(** [GridStrategy._should_place_order] *)
Definition _should_place_order (current_price : Q) (level : Level) : bool :=
  if negb (active level) || filled level then false
  else
    let price_diff :=
      fdiv (fabs (Fin (current_price - price level))) (Fin (price level)) in
    fltb price_diff (Fin (1 # 1000)).

Section Signals.

Variable fmt4 : fnum -> string.

(** [GridStrategy._create_grid_signal]; the keys ['type'], ['price'] and
    ['amount'] of the signal are not part of [Signal]. *)
Definition _create_grid_signal (level : Level) (current_price : Q) : Signal :=
  {| strategy := "Grid";
     symbol := "UNKNOWN";
     side := level_side level;
     confidence := 8 # 10;
     reason := "Grid level " ++ level_side level ++ " à " ++ fmt4 (Fin (price level)) |}.

(** The loop of [analyze] over [self.grid_levels]. *)
Definition grid_signals (grid_levels : list Level) (current_price : Q) : list Signal :=
  flat_map (fun level =>
              if _should_place_order current_price level
              then [_create_grid_signal level current_price]
              else [])
           grid_levels.

End Signals.

End GridStrategy.

(** ** utils/risk_management.py: the drawdown of the risk metrics *)

Module RiskMetrics.
Local Open Scope Q_scope.

(** [np.cumsum] *)
Fixpoint cumsum_from (acc : Q) (l : list Q) : list Q :=
  match l with
  | [] => []
  | x :: rest => (acc + x) :: cumsum_from (acc + x) rest
  end.

Definition cumsum (l : list Q) : list Q := cumsum_from 0 l.

(** [np.maximum.accumulate] *)
Fixpoint maximum_accumulate_from (m : Q) (l : list Q) : list Q :=
  match l with
  | [] => []
  | x :: rest =>
      let m' := if Qltb m x then x else m in
      m' :: maximum_accumulate_from m' rest
  end.

Definition maximum_accumulate (l : list Q) : list Q :=
  match l with
  | [] => []
  | x :: rest => x :: maximum_accumulate_from x rest
  end.

(** [np.min]: NaN as soon as one entry is NaN; no value on an empty array. *)
Definition np_min2 (a b : fnum) : fnum :=
  match a, b with
  | NaN, _ | _, NaN => NaN
  | _, _ => if fltb b a then b else a
  end.

Definition np_min (l : list fnum) : option fnum :=
  match l with
  | [] => None
  | x :: rest => Some (foldl np_min2 x rest)
  end.

(** [RiskManager._calculate_max_drawdown] *)
Definition _calculate_max_drawdown (profits : list Q) : fnum :=
  match profits with
  | [] => Fin 0
  | _ :: _ =>
      let cumulative := cumsum profits in
      let running_max := maximum_accumulate cumulative in
      let drawdown :=
        zip_with (fun c m => fdiv (fsub (Fin c) (Fin m)) (Fin m))
                 cumulative running_max in
      match np_min drawdown with
      | Some lowest => fabs lowest
      | None => Fin 0
      end
  end.

End RiskMetrics.

(** ** strategies/base_strategy.py: the performance history *)

Module StrategyPerformance.
Local Open Scope Q_scope.

(** The dict [get_performance_metrics] returns on a non-empty history. *)
Record Metrics : Type := mkMetrics {
  total_trades : nat;
  win_rate : Q;
  avg_profit : Q;
  max_profit : Q;
  max_loss : Q;
  total_profit : Q
}.

(** [BaseStrategy.update_performance], on the ['profit'] of the trade
    result (the only key the metrics read). *)
Definition update_performance (performance_history : list Q) (profit : Q) : list Q :=
  performance_history ++ [profit].

(** Python's [max], [min] and [sum] of a list. *)
Definition py_max (x : Q) (rest : list Q) : Q :=
  foldl (fun best y => if Qltb best y then y else best) x rest.

Definition py_min (x : Q) (rest : list Q) : Q :=
  foldl (fun best y => if Qltb y best then y else best) x rest.

Definition py_sum (l : list Q) : Q := foldl Qplus 0 l.

(** [BaseStrategy.get_performance_metrics]; [None] is the empty dict. *)
Definition get_performance_metrics (performance_history : list Q) : option Metrics :=
  match performance_history with
  | [] => None
  | p :: rest =>
      let profits := performance_history in
      Some {| total_trades := length performance_history;
              win_rate := inject_Z (Z.of_nat (length (List.filter (fun p => Qltb 0 p) profits)))
                          / inject_Z (Z.of_nat (length profits));
              avg_profit := Qmean profits;
              max_profit := py_max p rest;
              max_loss := py_min p rest;
              total_profit := py_sum profits |}
  end.

End StrategyPerformance.

(** * Specification-level definitions

    The notions the statements below are phrased with, and the concrete
    ledgers, histories and series they are evaluated on. *)

Section BacktestEngineSpec.
Import BacktestEngine.
Local Open Scope Q_scope.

#### [What this task involves]
Using the entries above, extract exactly the span from the line with "Section Signals." to the line with "NaN, _ | _, NaN => NaN", both lines included; leave out everything else.

#### [Exercise answer]
Section Signals.

Variable fmt4 : fnum -> string.

(** [GridStrategy._create_grid_signal]; the keys ['type'], ['price'] and
    ['amount'] of the signal are not part of [Signal]. *)
Definition _create_grid_signal (level : Level) (current_price : Q) : Signal :=
  {| strategy := "Grid";
     symbol := "UNKNOWN";
     side := level_side level;
     confidence := 8 # 10;
     reason := "Grid level " ++ level_side level ++ " à " ++ fmt4 (Fin (price level)) |}.

(** The loop of [analyze] over [self.grid_levels]. *)
Definition grid_signals (grid_levels : list Level) (current_price : Q) : list Signal :=
  flat_map (fun level =>
              if _should_place_order current_price level
              then [_create_grid_signal level current_price]
              else [])
           grid_levels.

End Signals.

End GridStrategy.

(** ** utils/risk_management.py: the drawdown of the risk metrics *)

Module RiskMetrics.
Local Open Scope Q_scope.

(** [np.cumsum] *)
Fixpoint cumsum_from (acc : Q) (l : list Q) : list Q :=
  match l with
  | [] => []
  | x :: rest => (acc + x) :: cumsum_from (acc + x) rest
  end.

Definition cumsum (l : list Q) : list Q := cumsum_from 0 l.

(** [np.maximum.accumulate] *)
Fixpoint maximum_accumulate_from (m : Q) (l : list Q) : list Q :=
  match l with
  | [] => []
  | x :: rest =>
      let m' := if Qltb m x then x else m in
      m' :: maximum_accumulate_from m' rest
  end.

Definition maximum_accumulate (l : list Q) : list Q :=
  match l with
  | [] => []
  | x :: rest => x :: maximum_accumulate_from x rest
  end.

(** [np.min]: NaN as soon as one entry is NaN; no value on an empty array. *)
Definition np_min2 (a b : fnum) : fnum :=
  match a, b with
  | NaN, _ | _, NaN => NaN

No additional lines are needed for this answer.